The picnic wasn’t going well. They made the children, all twenty nine of them; stand in a single file, their arms crossed across their chests. This was because, in the absence of this instruction, the kids would use their hands to pull hair and yank arms, none of which was acceptable. Now, even though they kept chattering, at least they weren’t causing each other any bodily harm.

The thirtieth kid was missing. They last saw him walking around by himself near the pond, possibly looking at ducks. The teachers assumed the worst. That he had stolen everyone’s cupcakes and was sitting somewhere behind a rock consuming it. He could also have drowned, but when it came to dealing with a class of five year olds that could wail as loudly as church gongs with their daily dose of sugar gone, it was shamefully confusing as to which was tougher to deal with.

The teachers jogged in different directions calling out his name, while one young teacher, who was interning with the school, stood with the kids asking them to remain silent. They didn’t listen to her and instead starting emitting a variety of animal sounds, calling out to their lost animal friend who could have been anything from a hyena to an injured dog.

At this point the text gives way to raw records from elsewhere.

(* ===== verification/MacstateSpec.v ===== *)
(** The state files of the macOS mounts: what was written is read back. *)
From S2P Require Import Prelude Cstr Sys Exec Macexec Macdisk Macmount Macstate.

(** * Numbers and lines *)
Lemma dec_aux_cons f n c t : exists d u, dec_aux f n (String c t) = String d u.
Proof.
  revert n c t; induction f as [|f IH]; intros n c t; cbn [dec_aux]; [eauto|]. case_match; [eauto|apply IH].
Qed.
Lemma dec_nonneg_cons n : 0 <= n -> exists c t, dec n = String c t /\ is_digit c = true.
Proof.
  intros Hn. pose proof (dec_digits n Hn) as Hd. unfold dec in *. rewrite (proj2 (Z.ltb_ge n 0)) in * by lia.
  assert (exists c t, dec_aux (S (Z.to_nat (Z.log2 n))) n "" = String c t) as (c & t & E).
  { cbn [dec_aux]. case_match; [eauto|apply dec_aux_cons]. }
  exists c, t. split; [done|]. rewrite E in Hd. cbn in Hd. by apply andb_true_iff in Hd as [? _].
Qed.
Lemma digit_not_special c : is_digit c = true ->
  isspace c = false /\ Ascii.eqb c "-" = false /\ Ascii.eqb c "+" = false /\ is_eol c = false /\ Ascii.eqb "=" c = false.
Proof.
  unfold is_digit, isspace, is_eol. rewrite !ascii_eqb_code. change (code "-") with 45. change (code "+") with 43.
  change (code "=") with 61. intros H. repeat split; lia.
Qed.
Lemma strip_sign_digit c t : is_digit c = true -> strip_sign (String c t) = (false, String c t).
Proof.
  intros H. destruct (digit_not_special c H) as (Hs & Hm & Hp & _). unfold strip_sign. cbn [span]. rewrite Hs. cbn [snd].
  by rewrite Hm, Hp.
Qed.
Lemma strtoll10_dec z : - 2 ^ 63 <= z < 2 ^ 63 -> strtoll10 (dec z) = z.
Proof.
  intros Hz. unfold strtoll10. destruct (Z.ltb_spec z 0) as [Hn|Hn].
  - assert (E : dec z = String "-" (dec (- z))) by (unfold dec; rewrite (proj2 (Z.ltb_lt z 0)), (proj2 (Z.ltb_ge (- z) 0)) by lia; done).
    rewrite E. change (strip_sign (String "-" (dec (- z)))) with (true, dec (- z)).
    cbv beta iota. rewrite dec_roundtrip by lia. lia.
  - destruct (dec_nonneg_cons z Hn) as (c & t & E & Hc). rewrite E, strip_sign_digit, <- E, dec_roundtrip by done. lia.
Qed.
Lemma to_int_id z : - 2 ^ 31 <= z < 2 ^ 31 -> to_int z = z.
Proof. intros H. unfold to_int. rewrite Z.mod_small by lia. lia. Qed.
(** a string without a line feed *)
Definition no_lf (s : string) : bool := sall (fun c => negb (code c =? 10)) s.
Lemma fgets_aux_line cap lft l rest cur : no_lf l = true -> (String.length l < lft)%nat ->
  fgets_aux cap lft (l +:+ LF +:+ rest) cur = (cur +:+ l +:+ LF) :: fgets_aux cap (cap - 1) rest "".
Proof.
  revert lft cur; induction l as [|c l IH]; intros lft cur Hl Hn.
  - reflexivity.
  - cbn in Hl. apply andb_true_iff in Hl as [Hc Hl]. apply negb_true_iff in Hc.
    cbn [String.append fgets_aux]. rewrite ascii_eqb_code. change (code (chr 10)) with 10. rewrite Hc.
    cbn [String.length] in Hn. rewrite (proj2 (Nat.eqb_neq lft 1)) by lia. cbn [orb].
    rewrite IH by (done || lia). f_equal. by rewrite !sapp_assoc.
Qed.
Lemma fgets_line cap l rest : no_lf l = true -> (String.length l < cap - 1)%nat ->
  fgets_all cap (l +:+ LF +:+ rest) = (l +:+ LF) :: fgets_all cap rest.
Proof. intros. by apply fgets_aux_line. Qed.
Lemma rstrip_end P s c : P c = true -> rstrip P (s +:+ String c "") = rstrip P s.
Proof. intros H. induction s as [|d s IH]; cbn; [by rewrite H|]. by rewrite IH. Qed.
(** nothing of [P] at the end *)
Definition ends_clean (P : ascii -> bool) (s : string) : bool := String.eqb (rstrip P s) s.
Lemma rstrip_app P a b : b <> "" -> ends_clean P b = true -> rstrip P (a +:+ b) = a +:+ b.
Proof.
  intros Hb Hc%String.eqb_eq. induction a as [|c a IH]; cbn; [done|]. rewrite IH.
  destruct (a +:+ b) eqn:E; [|done]. destruct a; [done|]. done.
Qed.

(** * A line read back *)
Definition no_equals (k : string) : bool := sall (fun c => negb (Ascii.eqb "=" c)) k.
(** a value that fits a buffer and a line *)
Record value_ok (cap : nat) (v : string) : Prop := {
  v_lf : no_lf v = true; v_end : ends_clean is_eol v = true; v_fits : strlen v < Z.of_nat cap }.
Lemma strchr_app c k v : sall (fun x => negb (Ascii.eqb c x)) k = true -> strchr c (k +:+ String c v) = Some (String c v).
Proof.
  induction k as [|d k IH]; cbn; [by rewrite Ascii.eqb_refl|]. intros [Hd Hk]%andb_true_iff.
  apply negb_true_iff in Hd. rewrite Hd. by apply IH.
Qed.
Lemma line_stripped k v cap : value_ok cap v -> rstrip is_eol (line k v) = k +:+ String "=" v.
Proof.
  intros [_ He _]. change (rstrip is_eol (k +:+ (String "=" v +:+ String (chr 10) "")) = k +:+ String "=" v).
  rewrite <- sapp_assoc.
  rewrite rstrip_end by done. apply rstrip_app; [done|]. unfold ends_clean in *. rewrite String.eqb_eq in *. cbn [rstrip].
  rewrite He. by destruct v.
Qed.
Lemma read_line_field st k v cap : no_equals k = true -> value_ok cap v -> read_line st (line k v) = set_field k v st.
Proof.
  intros Hk Hv. unfold read_line. rewrite (line_stripped _ _ _ Hv), strchr_app by exact Hk.
  unfold before. rewrite slength_app, Nat.add_sub, stake_app by done. done.
Qed.
(** lines put one after the other are read one by one *)
Definition pair_ok (p : string * string) : Prop :=
  no_equals p.1 = true /\ no_lf p.1 = true /\ (String.length p.1 <= 13)%nat /\ value_ok PATH_MAX p.2.
Definition text_of (ps : list (string * string)) : string := fold_right (fun p s => line p.1 p.2 +:+ s) "" ps.
Lemma read_lines ps st : Forall pair_ok ps ->
  fold_left read_line (fgets_all LINE_CAP (text_of ps)) st = fold_left (fun st p => set_field p.1 p.2 st) ps st.
Proof.
  intros H. revert st; induction H as [|[k v] ps (Hk & Hlf & Hlen & Hv) _ IH]; intros st; [done|].
  cbn [text_of fold_right fst snd]. fold (text_of ps). cbn [fst snd] in *.
  replace (line k v +:+ text_of ps) with ((k +:+ "=" +:+ v) +:+ LF +:+ text_of ps).
  2: { unfold line. by rewrite !sapp_assoc. }
  rewrite fgets_line.
  - cbn [fold_left fst snd]. replace ((k +:+ "=" +:+ v) +:+ LF) with (line k v) by (unfold line; by rewrite !sapp_assoc).
    rewrite (read_line_field _ _ _ _ Hk Hv). apply IH.
  - unfold no_lf in *. rewrite !sall_app, Hlf. cbn. exact (v_lf _ _ Hv).
  - rewrite !slength_app. pose proof (v_fits _ _ Hv) as Hf. unfold strlen in Hf. unfold LINE_CAP, PATH_MAX in *. cbn [String.length]. lia.
Qed.

(** * A state written and read back *)
(** what a state can hold: lines without line feeds that fit their buffers, and ints *)
Record state_ok (st : MountState) : Prop := {
  ok_kind : value_ok 32 (ms_kind st); ok_kind_some : ms_kind st <> "";
  ok_dev : value_ok PATH_MAX (ms_dev st); ok_canon_dev : value_ok PATH_MAX (ms_canon_dev st);
  ok_mnt : value_ok PATH_MAX (ms_mnt st); ok_canon_mnt : value_ok PATH_MAX (ms_canon_mnt st);
  ok_disk : value_ok 128 (ms_attached_disk st); ok_pidfile : value_ok PATH_MAX (ms_pidfile st);
  ok_pid : - 2 ^ 31 <= ms_pid st < 2 ^ 31; ok_made : - 2 ^ 31 <= ms_created_dir st < 2 ^ 31 }.
Definition fields (st : MountState) : list (string * string) :=
  [("kind", ms_kind st); ("pid", dec (ms_pid st)); ("dev", ms_dev st); ("canon_dev", ms_canon_dev st); ("mnt", ms_mnt st);
   ("canon_mnt", ms_canon_mnt st); ("attached_disk", ms_attached_disk st); ("pidfile", ms_pidfile st);
   ("created_dir", dec (ms_created_dir st))].
Definition located (path : string) (st : MountState) : MountState :=
  let '(MountSt _ kind pid dev cdev mnt cmnt disk pf made) := st in
  MountSt (snprintf PATH_MAX path) kind pid dev cdev mnt cmnt disk pf made.
Lemma rstrip_none P s : sall (fun c => negb (P c)) s = true -> rstrip P s = s.
Proof.
  induction s as [|c s IH]; cbn; [done|]. intros [Hc Hs]%andb_true_iff. apply negb_true_iff in Hc.
  rewrite (IH Hs), Hc. by destruct s.
Qed.
Definition no_eol (s : string) : bool := sall (fun c => negb (is_eol c)) s.
Lemma value_ok_small cap v : no_eol v = true -> strlen v < Z.of_nat cap -> value_ok cap v.
Proof.
  intros Hv Hn. split; [|apply String.eqb_eq; by apply rstrip_none|done]. revert Hv. unfold no_lf, no_eol. apply sall_impl.
  intros c. unfold is_eol. by rewrite negb_orb, andb_true_iff => -[].
Qed.
Lemma value_ok_weaken cap cap' v : (cap <= cap')%nat -> value_ok cap v -> value_ok cap' v.
Proof. intros Hc [? ? ?]. split; try done. lia. Qed.
Lemma dec_neg z : z < 0 -> dec z = String "-" (dec (- z)).
Proof. intros H. unfold dec. by rewrite (proj2 (Z.ltb_lt z 0)), (proj2 (Z.ltb_ge (- z) 0)) by lia. Qed.
Lemma no_eol_dec n : 0 <= n -> no_eol (dec n) = true.
Proof.
  intros H. apply dec_digits in H. revert H. unfold no_eol. apply sall_impl. intros c Hc.
  by destruct (digit_not_special c Hc) as (_ & _ & _ & -> & _).
Qed.
Lemma value_ok_dec z : - 2 ^ 31 <= z < 2 ^ 31 -> value_ok PATH_MAX (dec z).
Proof.
  intros Hz. destruct (Z.ltb_spec z 0) as [Hn|Hn].
  - rewrite dec_neg by done. apply value_ok_small; [exact (no_eol_dec (- z) ltac:(lia))|].
    pose proof (strlen_dec 9 (- z) ltac:(lia)). unfold strlen in *. cbn [String.length]. unfold PATH_MAX. lia.
  - apply value_ok_small; [by apply no_eol_dec|]. pose proof (strlen_dec 9 z ltac:(lia)). unfold PATH_MAX. lia.
Qed.
Lemma fields_ok st : state_ok st -> Forall pair_ok (fields st).
Proof.
  intros []. unfold fields. repeat (apply Forall_cons_2; [|try exact (Forall_nil_2 _)]);
    (split; [reflexivity|split; [reflexivity|split; [cbn; lia|cbn [snd]]]]);
    first [done|by apply value_ok_dec|by eapply value_ok_weaken; [|done]; unfold PATH_MAX; lia].
Qed.
Lemma fields_set path st : state_ok st ->
  fold_left (fun s p => set_field p.1 p.2 s) (fields st) (no_state path) = located path st.
Proof.
  destruct st as [f kind pid dev cdev mnt cmnt disk pf made].
  intros [[_ _ ?] _ [_ _ ?] [_ _ ?] [_ _ ?] [_ _ ?] [_ _ ?] [_ _ ?] ? ?]. cbn [ms_kind ms_dev ms_canon_dev ms_mnt ms_canon_mnt
    ms_attached_disk ms_pidfile ms_pid ms_created_dir] in *. unfold fields, no_state, located.
  cbn [fold_left fst snd ms_kind ms_dev ms_canon_dev ms_mnt ms_canon_mnt ms_attached_disk ms_pidfile ms_pid ms_created_dir].
  generalize (snprintf PATH_MAX path) as f'. intros f'. cbn [set_field String.eqb Ascii.eqb Bool.eqb]. unfold atoi.
  by rewrite !strtoll10_dec, !to_int_id, !snprintf_fits by lia.
Qed.
Lemma state_read_back path st : state_ok st -> parse_state path (text_of (fields st)) = located path st.
Proof. intros H. unfold parse_state. rewrite read_lines by by apply fields_ok. by apply fields_set. Qed.

(** ** What a trace put on a stream *)
Definition put_on (h : Z) (o : obs) : string :=
  match o with Obs e _ => match e with Fputs h' s => if h' =? h then s else "" | _ => "" end end.
Definition puts (h : Z) (t : list obs) : string := fold_right (fun o s => put_on h o +:+ s) "" t.
Lemma puts_app h t u : puts h (t ++ u) = puts h t +:+ puts h u.
Proof. induction t as [|o t IH]; cbn; [done|]. unfold puts in *. by rewrite IH, sapp_assoc. Qed.
Lemma put_lines_puts h l t : exec (put_lines h l) t tt -> puts h t = fold_right String.append "" l.
Proof.
  revert t; induction l as [|s l IH]; intros t H; cbn in H; [by destruct H as [-> _]|].
  destruct H as (? & t' & -> & H). cbn. rewrite Z.eqb_refl. f_equal. by apply IH.
Qed.
Lemma write_state_puts dir st t : exec (write_mount_state dir st) t true ->
  exists h t', t = Obs (Fopen (state_path dir st) "w") (inr h) :: t' /\ puts h t' = text_of (fields st).
Proof.
  intros (f & t1 & -> & H). destruct f as [e|h]; [by destruct H|].
  cbn [bind] in H. apply exec_bind in H as (t2 & [] & t3 & -> & H2 & H3). destruct H3 as (b & t4 & -> & -> & _).
  exists h, (t2 ++ [Obs (Fclose h) b]). split; [done|]. rewrite puts_app, (put_lines_puts _ _ _ H2). cbn [puts fold_right put_on].
  cbn [state_lines fields text_of fold_right fst snd]. by rewrite !sapp_assoc.
Qed.

(** C19: what the macOS port writes down about a mount it finds again: for a mount state whose texts have no line feed (and no
    line end at their end), fit their buffers, and whose numbers are ints, when [write_mount_state] succeeds, the text it put
    on the state file of that mount, read by [read_mount_state_file], gives the same kind, process, device, mount point, image
    disk, pid file and directory flag, with the path it was read from. *)
Theorem mount_state_roundtrip dir st t path :
  state_ok st -> exec (write_mount_state dir st) t true ->
  exists h t', t = Obs (Fopen (state_path dir st) "w") (inr h) :: t' /\
    exec (read_mount_state_file path) [Obs (ReadText path) (Some (puts h t'))] (Some (located path st)).
Proof.
  intros Hst (h & t' & -> & Hp)%write_state_puts. exists h, t'. split; [done|]. rewrite Hp.
  eexists _, _. split; [done|]. split; [done|]. rewrite state_read_back by done.
  destruct Hst as [_ Hk _ _ _ _ _ _ _ _]. destruct st as [? k]. cbn in *. by destruct k.
Qed.
Definition some_state : MountState :=
  MountSt "" "nfs" 412 "/dev/disk4s1" "/dev/disk4s1" "/Volumes/BOOT" "/Volumes/BOOT" "" "/tmp/m/412.pid" 1.
Definition some_state_trace : list obs :=
  Obs (Fopen (state_path "/tmp/m" some_state) "w") (inr 3)
    :: map (fun s => Obs (Fputs 3 s) tt) (state_lines some_state) ++ [Obs (Fclose 3) true].
Lemma mount_state_roundtrip_witness :
  exists h t', some_state_trace = Obs (Fopen (state_path "/tmp/m" some_state) "w") (inr h) :: t' /\
    exec (read_mount_state_file "/tmp/m/f.state") [Obs (ReadText "/tmp/m/f.state") (Some (puts h t'))]
      (Some (located "/tmp/m/f.state" some_state)).
Proof.
  apply (mount_state_roundtrip "/tmp/m" some_state some_state_trace "/tmp/m/f.state").
  - split; (reflexivity || lia || done || (cbn; lia) || (split; reflexivity)).
  - unfold some_state_trace. cbn [map state_lines app]. exec_tac.
Defined.

(** The values are not escaped: a line feed in the path of an image makes a field of what follows it. Here the state written
    for a mount served by process 412 is read back as one of process 77. *)
Definition forged_state : MountState :=
  MountSt "" "nfs" 412 ("/x" +:+ LF +:+ "pid=77") "/x" "/Volumes/BOOT" "/Volumes/BOOT" "" "/tmp/m/412.pid" 1.
Theorem line_feed_forges_pid :
  ms_pid forged_state = 412 /\ ms_pid (parse_state "/tmp/m/f.state" (text_of (fields forged_state))) = 77.
Proof. split; vm_compute; reflexivity. Qed.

They didn’t find him near the ducks and the pond seemed tranquil, leading them to believe that there was no instance of a floating child. They didn’t see him near the animal cages and the monkeys looked too pleased to have been recently poked at by a child. They finally went over to the play area but the swings looked untouched and the see-saw had one end wedged into the mud. They walked back, patting their forehead sweat with polka-dotted handkerchiefs, wondering whether they should alert the parents or the park authorities.

The screaming of the children suddenly went up several notches and the teachers jogged over to see the lost kid appear from behind the trees, looking rather peaceful. The intern teacher ran over in anger and dragged him, holding his shoulder in a steel grip. The kid, ignoring the act of rage, walked over to the kids and stood at the end of the file, as he would have had he not been lost. The teachers shook him and tried to ask him where he was but he froze and refused to answer.

They found him many years later, sitting alone at home, his head hidden behind a laptop and his house unvisited by friends and family. He looked at ease, just as he had the day at the picnic when he snuck away from his classmates so that he could go to a place where he wasn’t constantly spoken to.